(Collected data)
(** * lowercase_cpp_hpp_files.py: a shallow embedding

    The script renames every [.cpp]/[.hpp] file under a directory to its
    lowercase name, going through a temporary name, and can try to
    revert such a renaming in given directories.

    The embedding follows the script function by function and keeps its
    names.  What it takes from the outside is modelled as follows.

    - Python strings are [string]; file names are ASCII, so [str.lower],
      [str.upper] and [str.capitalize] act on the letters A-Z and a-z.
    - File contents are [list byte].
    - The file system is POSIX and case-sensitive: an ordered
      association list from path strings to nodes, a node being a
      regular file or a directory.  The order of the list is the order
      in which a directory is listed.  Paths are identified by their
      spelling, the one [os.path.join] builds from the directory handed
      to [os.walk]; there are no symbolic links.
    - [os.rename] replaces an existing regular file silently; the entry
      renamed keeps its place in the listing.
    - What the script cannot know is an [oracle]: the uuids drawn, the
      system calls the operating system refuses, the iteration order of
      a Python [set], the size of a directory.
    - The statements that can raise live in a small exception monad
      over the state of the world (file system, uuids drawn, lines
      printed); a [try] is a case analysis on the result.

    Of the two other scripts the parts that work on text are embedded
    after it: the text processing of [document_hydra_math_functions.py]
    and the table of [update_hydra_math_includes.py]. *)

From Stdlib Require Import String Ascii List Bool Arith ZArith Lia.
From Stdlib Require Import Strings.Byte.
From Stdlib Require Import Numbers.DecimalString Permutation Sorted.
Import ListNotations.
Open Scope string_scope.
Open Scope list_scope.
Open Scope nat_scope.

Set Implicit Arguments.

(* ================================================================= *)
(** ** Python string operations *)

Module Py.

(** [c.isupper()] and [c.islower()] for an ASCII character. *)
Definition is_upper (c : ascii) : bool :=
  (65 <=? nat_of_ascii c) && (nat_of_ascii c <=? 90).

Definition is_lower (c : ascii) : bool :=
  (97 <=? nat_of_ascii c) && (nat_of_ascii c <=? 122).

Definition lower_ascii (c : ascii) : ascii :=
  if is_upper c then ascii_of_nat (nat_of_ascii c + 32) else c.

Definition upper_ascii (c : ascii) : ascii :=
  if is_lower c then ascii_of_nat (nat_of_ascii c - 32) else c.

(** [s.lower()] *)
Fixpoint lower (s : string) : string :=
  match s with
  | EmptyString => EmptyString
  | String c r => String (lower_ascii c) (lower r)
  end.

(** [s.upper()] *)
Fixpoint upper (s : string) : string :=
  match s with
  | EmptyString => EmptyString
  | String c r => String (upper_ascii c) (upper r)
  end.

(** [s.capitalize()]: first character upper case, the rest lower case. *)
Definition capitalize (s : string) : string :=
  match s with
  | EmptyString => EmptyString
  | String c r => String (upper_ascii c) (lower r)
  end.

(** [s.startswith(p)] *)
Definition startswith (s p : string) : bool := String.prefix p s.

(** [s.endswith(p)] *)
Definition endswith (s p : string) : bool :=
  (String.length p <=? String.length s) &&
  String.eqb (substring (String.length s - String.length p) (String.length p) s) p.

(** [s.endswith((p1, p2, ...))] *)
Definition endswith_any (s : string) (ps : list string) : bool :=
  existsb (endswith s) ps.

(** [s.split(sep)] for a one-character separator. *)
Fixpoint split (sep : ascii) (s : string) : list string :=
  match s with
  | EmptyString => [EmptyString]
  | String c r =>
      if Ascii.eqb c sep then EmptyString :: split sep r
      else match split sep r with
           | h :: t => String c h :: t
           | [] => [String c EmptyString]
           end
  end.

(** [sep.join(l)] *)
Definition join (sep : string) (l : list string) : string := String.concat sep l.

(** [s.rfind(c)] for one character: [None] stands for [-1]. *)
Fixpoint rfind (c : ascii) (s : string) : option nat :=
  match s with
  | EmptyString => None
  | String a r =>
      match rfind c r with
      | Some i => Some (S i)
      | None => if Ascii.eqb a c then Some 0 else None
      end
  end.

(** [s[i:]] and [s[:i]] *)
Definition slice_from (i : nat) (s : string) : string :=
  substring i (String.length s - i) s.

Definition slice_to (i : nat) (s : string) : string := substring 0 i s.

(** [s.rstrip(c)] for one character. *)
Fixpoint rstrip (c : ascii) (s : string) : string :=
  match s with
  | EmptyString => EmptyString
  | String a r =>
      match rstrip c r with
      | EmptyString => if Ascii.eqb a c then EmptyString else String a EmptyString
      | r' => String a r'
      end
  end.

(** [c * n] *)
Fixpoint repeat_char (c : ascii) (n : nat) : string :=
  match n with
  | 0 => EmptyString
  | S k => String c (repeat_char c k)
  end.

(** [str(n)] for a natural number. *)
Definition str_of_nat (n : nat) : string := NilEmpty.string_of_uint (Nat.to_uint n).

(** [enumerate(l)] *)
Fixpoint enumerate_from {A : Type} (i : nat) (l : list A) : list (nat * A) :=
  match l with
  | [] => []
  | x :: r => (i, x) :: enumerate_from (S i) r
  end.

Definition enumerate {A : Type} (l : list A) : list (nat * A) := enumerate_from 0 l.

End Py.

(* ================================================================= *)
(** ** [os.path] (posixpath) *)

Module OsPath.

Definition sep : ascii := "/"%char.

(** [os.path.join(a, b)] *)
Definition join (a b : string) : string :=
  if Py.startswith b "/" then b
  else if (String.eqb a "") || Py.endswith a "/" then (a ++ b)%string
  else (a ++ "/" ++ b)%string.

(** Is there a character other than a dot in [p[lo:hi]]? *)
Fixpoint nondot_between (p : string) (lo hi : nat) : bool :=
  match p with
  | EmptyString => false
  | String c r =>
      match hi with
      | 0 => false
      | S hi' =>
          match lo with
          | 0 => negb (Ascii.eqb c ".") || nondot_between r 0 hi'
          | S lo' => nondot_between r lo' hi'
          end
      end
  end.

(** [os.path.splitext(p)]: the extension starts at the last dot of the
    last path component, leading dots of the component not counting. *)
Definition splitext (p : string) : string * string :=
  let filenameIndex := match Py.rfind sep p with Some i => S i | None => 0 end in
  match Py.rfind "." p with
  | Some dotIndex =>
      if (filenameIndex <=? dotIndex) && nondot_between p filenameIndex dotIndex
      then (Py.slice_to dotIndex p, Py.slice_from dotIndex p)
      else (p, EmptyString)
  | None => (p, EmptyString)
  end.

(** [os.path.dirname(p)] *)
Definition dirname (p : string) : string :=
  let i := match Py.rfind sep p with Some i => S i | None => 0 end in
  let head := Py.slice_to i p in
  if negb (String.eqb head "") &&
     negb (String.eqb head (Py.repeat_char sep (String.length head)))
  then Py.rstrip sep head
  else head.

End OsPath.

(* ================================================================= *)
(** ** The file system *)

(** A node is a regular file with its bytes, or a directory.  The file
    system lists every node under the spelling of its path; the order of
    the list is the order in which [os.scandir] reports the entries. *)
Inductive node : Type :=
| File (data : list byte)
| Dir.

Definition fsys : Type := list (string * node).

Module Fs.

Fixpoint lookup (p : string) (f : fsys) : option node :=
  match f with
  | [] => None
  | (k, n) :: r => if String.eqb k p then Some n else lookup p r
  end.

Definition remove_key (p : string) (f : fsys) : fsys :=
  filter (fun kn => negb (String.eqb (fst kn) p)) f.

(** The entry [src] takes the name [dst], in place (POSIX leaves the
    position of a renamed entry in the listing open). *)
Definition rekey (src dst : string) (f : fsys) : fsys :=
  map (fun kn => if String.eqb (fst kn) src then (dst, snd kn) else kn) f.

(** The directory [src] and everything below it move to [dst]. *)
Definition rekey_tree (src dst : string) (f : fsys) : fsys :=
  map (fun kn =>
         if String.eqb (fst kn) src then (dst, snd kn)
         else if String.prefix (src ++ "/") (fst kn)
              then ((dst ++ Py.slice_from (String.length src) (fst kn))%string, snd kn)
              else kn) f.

**PROBLEM DESCRIPTION:** Would you retype exactly the lines above, from the line with "match lo with" to the line with "if (filenameIndex <=?", with both end lines kept and nothing more?

**ANSWER SECTION:**
          match lo with
          | 0 => negb (Ascii.eqb c ".") || nondot_between r 0 hi'
          | S lo' => nondot_between r lo' hi'
          end
      end
  end.

(** [os.path.splitext(p)]: the extension starts at the last dot of the
    last path component, leading dots of the component not counting. *)
Definition splitext (p : string) : string * string :=
  let filenameIndex := match Py.rfind sep p with Some i => S i | None => 0 end in
  match Py.rfind "." p with
  | Some dotIndex =>
      if (filenameIndex <=? dotIndex) && nondot_between p filenameIndex dotIndex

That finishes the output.